==== DATA FOR PROCESSING ====
(** * Helios rate limiter: decision engines, manager and gateway

    A shallow embedding of the Go packages [internal/limiter] (token
    bucket, basic limiter, sliding window, local manager),
    [internal/store] (the scripted token bucket and sliding window),
    [internal/gateway] (the [/allow] and [/quota] handlers) and
    [internal/control] (the tenant handlers), each in a module named
    after the package, followed by the notions the statements use and
    by the properties established about the embedding.

    Conventions of the embedding.
    - [int64] values are integers of [Z]; operations that can leave the
      64-bit range are written with [wrap64] (two's complement) or
      [sat64] (saturation, as [time.Time.Sub] does).
    - [time.Time] is an instant in nanoseconds, [time.Duration] a number
      of nanoseconds; [time.Now()] is an explicit argument [now] of every
      operation that reads the clock.
    - [float64] values are exact rationals of [Q]: the arithmetic of the
      algorithms is kept (sums, products, quotients, comparisons, the
      truncating conversion to [int64]) but binary64 rounding is not
      modelled.
    - A Go [map[string]*T] is a [gmap string T]; writing through the
      pointer stored in the map is an insertion at the same key.
    - Engines are objects shared by reference: they live in a heap
      ([gmap nat Limiter]) and the manager hands out their address.
    - The numbers of the Lua scripts are integers of [Z] (rationals for
      the tokens); a Redis key holds a hash or a sorted set, and the
      time to live set by [EXPIRE] is recorded, not enacted.
    - The JSON encoder and decoders of the control plane are parameters
      of its handlers; etcd is a [gmap] from keys to JSON texts. *)

From Stdlib Require Import ZArith QArith Qround Lia Lqa Ascii String Sorted.
From stdpp Require Import base option list sorting gmap strings.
====
> **WHAT IS BEING ASKED**: Return all of the lines above exactly, with none omitted.

> **EXERCISE RESULT**:
(** * Helios rate limiter: decision engines, manager and gateway

    A shallow embedding of the Go packages [internal/limiter] (token
    bucket, basic limiter, sliding window, local manager),
    [internal/store] (the scripted token bucket and sliding window),
    [internal/gateway] (the [/allow] and [/quota] handlers) and
    [internal/control] (the tenant handlers), each in a module named
    after the package, followed by the notions the statements use and
    by the properties established about the embedding.

    Conventions of the embedding.
    - [int64] values are integers of [Z]; operations that can leave the
      64-bit range are written with [wrap64] (two's complement) or
      [sat64] (saturation, as [time.Time.Sub] does).
    - [time.Time] is an instant in nanoseconds, [time.Duration] a number
      of nanoseconds; [time.Now()] is an explicit argument [now] of every
      operation that reads the clock.
    - [float64] values are exact rationals of [Q]: the arithmetic of the
      algorithms is kept (sums, products, quotients, comparisons, the
      truncating conversion to [int64]) but binary64 rounding is not
      modelled.
    - A Go [map[string]*T] is a [gmap string T]; writing through the
      pointer stored in the map is an insertion at the same key.
    - Engines are objects shared by reference: they live in a heap
      ([gmap nat Limiter]) and the manager hands out their address.
    - The numbers of the Lua scripts are integers of [Z] (rationals for
      the tokens); a Redis key holds a hash or a sorted set, and the
      time to live set by [EXPIRE] is recorded, not enacted.
    - The JSON encoder and decoders of the control plane are parameters
      of its handlers; etcd is a [gmap] from keys to JSON texts. *)

From Stdlib Require Import ZArith QArith Qround Lia Lqa Ascii String Sorted.
From stdpp Require Import base option list sorting gmap strings.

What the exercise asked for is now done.